President Barack Obama won the 2009 Nobel Peace Prize on Friday for "his extraordinary efforts to strengthen international diplomacy and cooperation between peoples," the Norwegian Nobel Committee said, citing his outreach to the Muslim world and attempts to curb nuclear proliferation.
The stunning choice made Obama the third sitting U.S. president to win the Nobel Peace Prize and shocked Nobel observers because Obama took office less than two weeks before the Feb. 1 nomination deadline. Obama's name had been mentioned in speculation before the award but many Nobel watchers believed it was too early to award the president.
"Only very rarely has a person to the same extent as Obama captured the world's attention and given its people hope for a better future," the committee said. "His diplomacy is founded in the concept that those who are to lead the world must do so on the basis of values and attitudes that are shared by the majority of the world's population."

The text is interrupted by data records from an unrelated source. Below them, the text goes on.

Lemma mostRecentThread_perm l l' :
  l ≡ₚ l' → updatedAt <$> mostRecentThread l = updatedAt <$> mostRecentThread l'.
Proof.
  intros Hp.
  pose proof (mostRecentThread_spec l) as H.
  pose proof (mostRecentThread_spec l') as H'.
  destruct (mostRecentThread l) as [r|], (mostRecentThread l') as [r'|]; simpl.
  - destruct H as [Hin Hall], H' as [Hin' Hall']. f_equal.
    assert (updatedAt r' ≤ updatedAt r) by (apply Hall; by rewrite Hp).
    assert (updatedAt r ≤ updatedAt r') by (apply Hall'; by rewrite <- Hp).
    lia.
  - subst l'. apply Permutation_nil_r in Hp. subst l. destruct H as [[]%elem_of_nil _].
  - subst l. symmetry in Hp. apply Permutation_nil_r in Hp. subst l'.
    destruct H' as [[]%elem_of_nil _].
  - done.
Qed.

Lemma totalMessages_sum n l :
  foldl (λ sum th, (sum + length (messages th))%nat) n l
  = (n + sum_list_with (λ th, length (messages th)) l)%nat.
Proof.
  revert n. induction l as [|th l IH]; intros n; simpl; [lia |].
  rewrite IH. lia.
Qed.

Lemma withMessages_nil l :
  List.filter (λ th, bool_decide (0 < length (messages th))%nat) l = []
  ↔ sum_list_with (λ th, length (messages th)) l = 0%nat.
Proof.
  induction l as [|th l IH]; simpl; [done |].
  case_bool_decide as Hlen; [split; [done | lia] |].
  rewrite IH. lia.
Qed.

The committee said it attached special importance to Obama's vision of, and work for, a world without nuclear weapons.
"Obama has as president created a new climate in international politics. Multilateral diplomacy has regained a central position, with emphasis on the role that the United Nations and other international institutions can play," the committee said.
Theodore Roosevelt won the award in 1906 and Woodrow Wilson won in 1919. Former President Jimmy Carter won the award in 2002, while former Vice President Al Gore shared the 2007 prize with the U.N. panel on climate change.
The Nobel committee received a record 205 nominations for this year's prize.
In his 1895 will, Alfred Nobel stipulated that the peace prize should go "to the person who shall have done the most or the best work for fraternity between the nations and the abolition or reduction of standing armies and the formation and spreading of peace congresses."
Unlike the other Nobel Prizes, which are awarded by Swedish institutions, he said the peace prize should be given out by a five-member committee elected by the Norwegian Parliament. Sweden and Norway were united under the same crown at the time of Nobel's death.
The committee has taken a wide interpretation of Nobel's guidelines, expanding the prize beyond peace mediation to include efforts to combat poverty, disease and climate change.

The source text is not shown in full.